Split-prime supercongruences at a mixed CM point: order drop, Eisenstein dichotomy, and unconditional mod p² closure

Symmetric-cube hypergeometric coefficients at the mixed CM point (1/6, 1/3; 1) exhibit a clean arithmetic dichotomy governed by splitting in the Eisenstein decomposition of the logarithmic derivative. At split primes both Eisenstein pieces share the same local factor and the p⁴-tower survives; at inert primes a unit-root obstruction kills it. We prove by explicit counterexample that the natural bivariate congruence on the full Eisenstein module is false, while the congruence survives on the diagonal determined by the mixed combination Cₘix = C₀ − 27uC₀ — the unique Fricke-trace direction. The Hecke operator Tₚ commutes with the Fricke involution exactly at split primes, yielding an exactly w-invariant Hecke defect. A finite reduction (Proposition 13. 1) shows that the full transport cancellation conjecture is equivalent to at most six explicit p-adic congruences. A further scalar reduction (Corollary 14. 2) collapses these to a single congruence: Aₚ^mix ≡ 18 (mod p⁴), equivalently S (p) ≡ 27 (mod p⁴) for a finite Lagrange–Bürmann sum of companion coefficients.

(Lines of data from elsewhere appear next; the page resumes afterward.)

(** * The HTTP access layer of frontend_flask: [src/utils/api.js]

    The file holds two independent pieces of glue code:
    - the _client facade_: an axios instance ([api]) with a request and a
      response interceptor, and the named operations [uploadVideo],
      [transcribeVideo], [generateStory], [renderVideo], [searchVideo],
      [testCORS] and [healthCheck];
    - the _forwarding handler_: [handler(req, res)], which replays an inbound
      request against a second backend origin through [fetch].

    The embedding is shallow.  JavaScript values are an inductive type, the
    promise-returning functions are computations in a state-and-exception
    monad whose state records the outbound calls (and, for the handler, the
    reply written to [res]), and the platform (the axios transport, [fetch],
    [JSON.stringify], [Number.prototype.toString]) is a parameter of the
    section that uses it.  Console output is not part of the model. *)

From Stdlib Require Import ZArith String Ascii List Bool Lia.
From Stdlib Require Import Floats.SpecFloat.
From stdpp Require Import base option gmap strings.

Local Open Scope string_scope.
Local Open Scope list_scope.
Local Open Scope Z_scope.

(** ** JavaScript values *)

Module Js.

(** A Number is an IEEE 754 value; [spec_float] is the Standard Library's
    inductive description of one (signed zeros, infinities, NaN, finite). *)
Definition number : Type := spec_float.

(** Plain objects are finite maps from property names to values. *)
#[warnings="-register-all"] Inductive JsVal : Type :=
  | JUndefined : JsVal
  | JNull : JsVal
  | JBool (b : bool) : JsVal
  | JNum (n : number) : JsVal
  | JStr (s : string) : JsVal
  | JArr (l : list JsVal) : JsVal
  | JObj (o : gmap string JsVal) : JsVal.

(** The binary64 Number nearest to the integer [z]. *)
Definition number_of_Z (z : Z) : number := binary_normalize 53 1024 z 0 false.

(** The Number [0.5] = 2^52 * 2^-53 in binary64. *)
Definition half : number := S754_finite false 4503599627370496 (-53).

(** ToBoolean: [undefined], [null], [false], [+0], [-0], [NaN] and the
    empty string are falsy, everything else is truthy. *)
Definition truthy (v : JsVal) : bool :=
  match v with
  | JUndefined | JNull => false
  | JBool b => b
  | JNum (S754_zero _) | JNum S754_nan => false
  | JNum _ => true
  | JStr s => negb (String.eqb s "")
  | JArr _ | JObj _ => true
  end.

(** [a || b] on values. *)
Definition or_else (a b : JsVal) : JsVal := if truthy a then a else b.

(** [v?.k] for a property name [k] that no prototype defines (the source
    reads [error] and [transitionDuration] only): the own property of a plain
    object, and [undefined] on everything else, [undefined] and [null]
    included. *)
Definition get_prop (v : JsVal) (k : string) : JsVal :=
  match v with
  | JObj o => default JUndefined (o !! k)
  | _ => JUndefined
  end.

(** [String.prototype.includes]: does [t] occur in [s]? *)
Fixpoint includes (s t : string) : bool :=
  String.prefix t s ||
  match s with
  | EmptyString => false
  | String _ s' => includes s' t
  end.

(** [Array.prototype.join] on an array of strings. *)
Fixpoint join (sep : string) (l : list string) : string :=
  match l with
  | [] => ""
  | [x] => x
  | x :: rest => x +:+ sep +:+ join sep rest
  end.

The mod p closure (Theorem 14. 3) is proved unconditionally via Wolstenholme, Fermat, and the unit-root property of the companion sequence. The companion endpoint congruence Ã₏−₁ ≡ 2·27^p−1 − 1 (mod p²) is proved (Theorem 14. 4) using a six-step argument: dominant-term extraction from the triple Pochhammer sum, reflection symmetry of the Pochhammer product, a pairing argument for partial harmonic sums, Wolstenholme's theorem, and the Eisenstein–Lerch formula relating partial harmonic sums to the Fermat quotient of 3. The mod p² closure S (p) ≡ 27 (mod p²) follows unconditionally (Proposition 14. 5), with middle terms eliminated by a self-reciprocity pairing on the companion generating function. The first open obstruction is at the mod p³ level, where the middle terms of the Lagrange–Bürmann sum contribute. All results through mod p² — order drop, modular dictionary, split/inert dichotomy, module-wide failure, Hecke–Fricke finite reduction, scalar reduction, and the mod p² closure — are unconditional and self-contained.